TASK INSTRUCTIONS: Tally the lines in the data below in which the word "IdxForMax" occurs, then give only the total.

[Start of section]

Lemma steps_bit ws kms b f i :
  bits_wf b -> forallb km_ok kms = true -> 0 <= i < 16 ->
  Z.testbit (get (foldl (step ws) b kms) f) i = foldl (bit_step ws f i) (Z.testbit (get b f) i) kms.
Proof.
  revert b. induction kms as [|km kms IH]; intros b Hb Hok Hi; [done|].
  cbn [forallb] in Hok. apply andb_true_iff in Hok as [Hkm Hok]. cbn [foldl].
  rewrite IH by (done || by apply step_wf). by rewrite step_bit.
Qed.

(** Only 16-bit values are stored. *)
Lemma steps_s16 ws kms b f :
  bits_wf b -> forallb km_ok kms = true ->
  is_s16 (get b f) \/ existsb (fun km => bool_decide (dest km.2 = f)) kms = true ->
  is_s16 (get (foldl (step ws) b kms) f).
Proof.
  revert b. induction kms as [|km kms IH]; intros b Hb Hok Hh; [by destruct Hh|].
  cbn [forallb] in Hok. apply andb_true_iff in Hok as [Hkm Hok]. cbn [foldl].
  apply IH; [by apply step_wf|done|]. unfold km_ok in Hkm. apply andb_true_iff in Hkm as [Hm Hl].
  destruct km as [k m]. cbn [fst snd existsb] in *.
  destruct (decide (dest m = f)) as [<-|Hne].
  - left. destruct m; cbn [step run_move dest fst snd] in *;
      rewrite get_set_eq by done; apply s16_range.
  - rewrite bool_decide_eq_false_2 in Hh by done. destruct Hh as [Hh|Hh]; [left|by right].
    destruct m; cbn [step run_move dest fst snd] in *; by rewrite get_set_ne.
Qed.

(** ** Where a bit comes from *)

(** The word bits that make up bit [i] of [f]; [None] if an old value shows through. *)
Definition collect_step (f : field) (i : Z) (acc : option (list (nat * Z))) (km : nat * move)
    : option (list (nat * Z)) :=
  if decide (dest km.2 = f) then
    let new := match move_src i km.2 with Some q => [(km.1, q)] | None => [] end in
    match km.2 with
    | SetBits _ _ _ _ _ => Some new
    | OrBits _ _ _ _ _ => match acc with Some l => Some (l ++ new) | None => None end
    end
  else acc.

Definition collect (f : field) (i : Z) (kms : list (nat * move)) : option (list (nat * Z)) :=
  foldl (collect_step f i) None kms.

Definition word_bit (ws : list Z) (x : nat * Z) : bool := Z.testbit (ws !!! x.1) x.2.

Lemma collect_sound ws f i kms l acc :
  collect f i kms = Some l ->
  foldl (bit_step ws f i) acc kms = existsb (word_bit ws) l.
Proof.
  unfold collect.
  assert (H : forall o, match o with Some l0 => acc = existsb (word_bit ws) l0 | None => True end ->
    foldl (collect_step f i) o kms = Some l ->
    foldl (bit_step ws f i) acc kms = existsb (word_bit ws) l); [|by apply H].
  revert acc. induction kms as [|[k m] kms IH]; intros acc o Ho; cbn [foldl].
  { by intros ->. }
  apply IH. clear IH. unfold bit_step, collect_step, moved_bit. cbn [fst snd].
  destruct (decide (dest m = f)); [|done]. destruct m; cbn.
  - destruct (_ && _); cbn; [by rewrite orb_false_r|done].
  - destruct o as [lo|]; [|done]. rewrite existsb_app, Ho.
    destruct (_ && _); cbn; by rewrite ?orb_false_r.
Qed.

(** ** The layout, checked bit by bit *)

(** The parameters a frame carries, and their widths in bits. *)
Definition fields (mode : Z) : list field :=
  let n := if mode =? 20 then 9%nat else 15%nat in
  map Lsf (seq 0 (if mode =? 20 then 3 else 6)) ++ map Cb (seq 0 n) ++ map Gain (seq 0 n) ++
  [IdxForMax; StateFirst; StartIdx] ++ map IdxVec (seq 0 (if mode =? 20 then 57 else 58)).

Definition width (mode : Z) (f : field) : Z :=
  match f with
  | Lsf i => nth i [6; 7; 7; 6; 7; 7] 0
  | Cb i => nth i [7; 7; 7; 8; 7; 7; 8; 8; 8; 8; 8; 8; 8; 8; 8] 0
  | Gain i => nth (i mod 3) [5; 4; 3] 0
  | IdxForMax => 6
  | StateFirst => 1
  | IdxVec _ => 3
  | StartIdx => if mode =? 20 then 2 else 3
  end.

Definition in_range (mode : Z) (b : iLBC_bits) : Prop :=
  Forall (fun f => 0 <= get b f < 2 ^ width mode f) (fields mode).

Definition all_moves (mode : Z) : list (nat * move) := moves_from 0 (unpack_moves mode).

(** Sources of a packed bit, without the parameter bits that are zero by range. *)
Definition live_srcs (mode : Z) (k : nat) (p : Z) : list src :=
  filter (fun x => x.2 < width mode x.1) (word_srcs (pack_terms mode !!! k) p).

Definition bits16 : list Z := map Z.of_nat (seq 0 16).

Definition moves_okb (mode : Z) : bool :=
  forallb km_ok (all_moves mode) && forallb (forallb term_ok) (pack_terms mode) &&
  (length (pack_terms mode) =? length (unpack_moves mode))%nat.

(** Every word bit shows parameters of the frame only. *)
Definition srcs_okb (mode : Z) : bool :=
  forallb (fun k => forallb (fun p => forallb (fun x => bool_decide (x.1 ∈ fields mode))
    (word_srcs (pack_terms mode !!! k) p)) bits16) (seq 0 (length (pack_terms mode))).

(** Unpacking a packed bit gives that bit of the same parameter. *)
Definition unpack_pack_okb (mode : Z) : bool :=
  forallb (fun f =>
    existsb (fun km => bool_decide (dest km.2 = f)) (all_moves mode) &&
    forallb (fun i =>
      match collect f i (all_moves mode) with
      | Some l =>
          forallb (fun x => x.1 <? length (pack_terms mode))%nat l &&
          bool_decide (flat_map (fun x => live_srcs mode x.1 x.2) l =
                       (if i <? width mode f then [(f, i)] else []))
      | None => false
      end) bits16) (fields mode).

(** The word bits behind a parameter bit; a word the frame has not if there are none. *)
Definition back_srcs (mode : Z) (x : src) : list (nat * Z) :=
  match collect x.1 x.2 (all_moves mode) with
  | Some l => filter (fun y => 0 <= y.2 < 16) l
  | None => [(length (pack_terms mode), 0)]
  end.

[End of section]

RESPONSE: 2